[THE INPUT Boundary: Start]

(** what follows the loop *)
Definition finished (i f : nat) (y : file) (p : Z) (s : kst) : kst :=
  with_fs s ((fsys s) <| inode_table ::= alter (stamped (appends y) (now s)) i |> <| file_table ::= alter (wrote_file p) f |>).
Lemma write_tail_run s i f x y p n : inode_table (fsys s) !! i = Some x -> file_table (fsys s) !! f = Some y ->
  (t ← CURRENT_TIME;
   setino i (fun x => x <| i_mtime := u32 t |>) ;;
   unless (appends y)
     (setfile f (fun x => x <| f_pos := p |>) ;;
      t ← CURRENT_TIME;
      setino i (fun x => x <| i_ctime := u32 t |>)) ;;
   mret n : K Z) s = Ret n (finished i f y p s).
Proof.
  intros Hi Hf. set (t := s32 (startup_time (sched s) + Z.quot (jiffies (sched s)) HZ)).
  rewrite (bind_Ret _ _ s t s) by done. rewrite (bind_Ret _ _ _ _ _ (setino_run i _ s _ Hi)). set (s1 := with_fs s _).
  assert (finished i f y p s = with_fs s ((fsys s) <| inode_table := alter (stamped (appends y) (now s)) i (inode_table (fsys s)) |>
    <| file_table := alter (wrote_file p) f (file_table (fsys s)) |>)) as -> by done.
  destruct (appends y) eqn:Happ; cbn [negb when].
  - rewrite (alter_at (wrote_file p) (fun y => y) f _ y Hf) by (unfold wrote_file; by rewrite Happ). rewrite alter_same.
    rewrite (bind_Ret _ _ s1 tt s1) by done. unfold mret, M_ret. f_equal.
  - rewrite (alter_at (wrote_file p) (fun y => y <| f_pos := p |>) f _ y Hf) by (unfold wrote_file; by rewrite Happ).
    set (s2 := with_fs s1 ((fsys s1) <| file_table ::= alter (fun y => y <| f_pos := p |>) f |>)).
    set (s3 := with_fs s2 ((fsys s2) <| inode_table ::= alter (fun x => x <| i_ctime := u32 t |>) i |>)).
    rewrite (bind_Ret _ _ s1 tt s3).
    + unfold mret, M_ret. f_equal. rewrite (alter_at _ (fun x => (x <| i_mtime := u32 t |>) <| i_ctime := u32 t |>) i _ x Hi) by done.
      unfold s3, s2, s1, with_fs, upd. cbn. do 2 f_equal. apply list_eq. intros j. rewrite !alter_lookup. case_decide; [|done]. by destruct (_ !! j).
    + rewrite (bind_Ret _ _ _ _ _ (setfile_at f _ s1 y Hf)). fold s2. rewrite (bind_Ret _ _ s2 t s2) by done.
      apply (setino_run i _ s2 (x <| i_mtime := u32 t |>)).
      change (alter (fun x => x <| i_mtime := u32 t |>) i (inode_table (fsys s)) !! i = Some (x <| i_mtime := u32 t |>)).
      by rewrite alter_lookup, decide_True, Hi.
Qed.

[THE INPUT Boundary: End]

# TASK TO COMPLETE:
Starting with the line that contains "apply (setino_run i", print every line through the end of the entries above exactly as written, both boundary lines included, and nothing else.

# WRITTEN SOLUTION:
      apply (setino_run i _ s2 (x <| i_mtime := u32 t |>)).
      change (alter (fun x => x <| i_mtime := u32 t |>) i (inode_table (fsys s)) !! i = Some (x <| i_mtime := u32 t |>)).
      by rewrite alter_lookup, decide_True, Hi.
Qed.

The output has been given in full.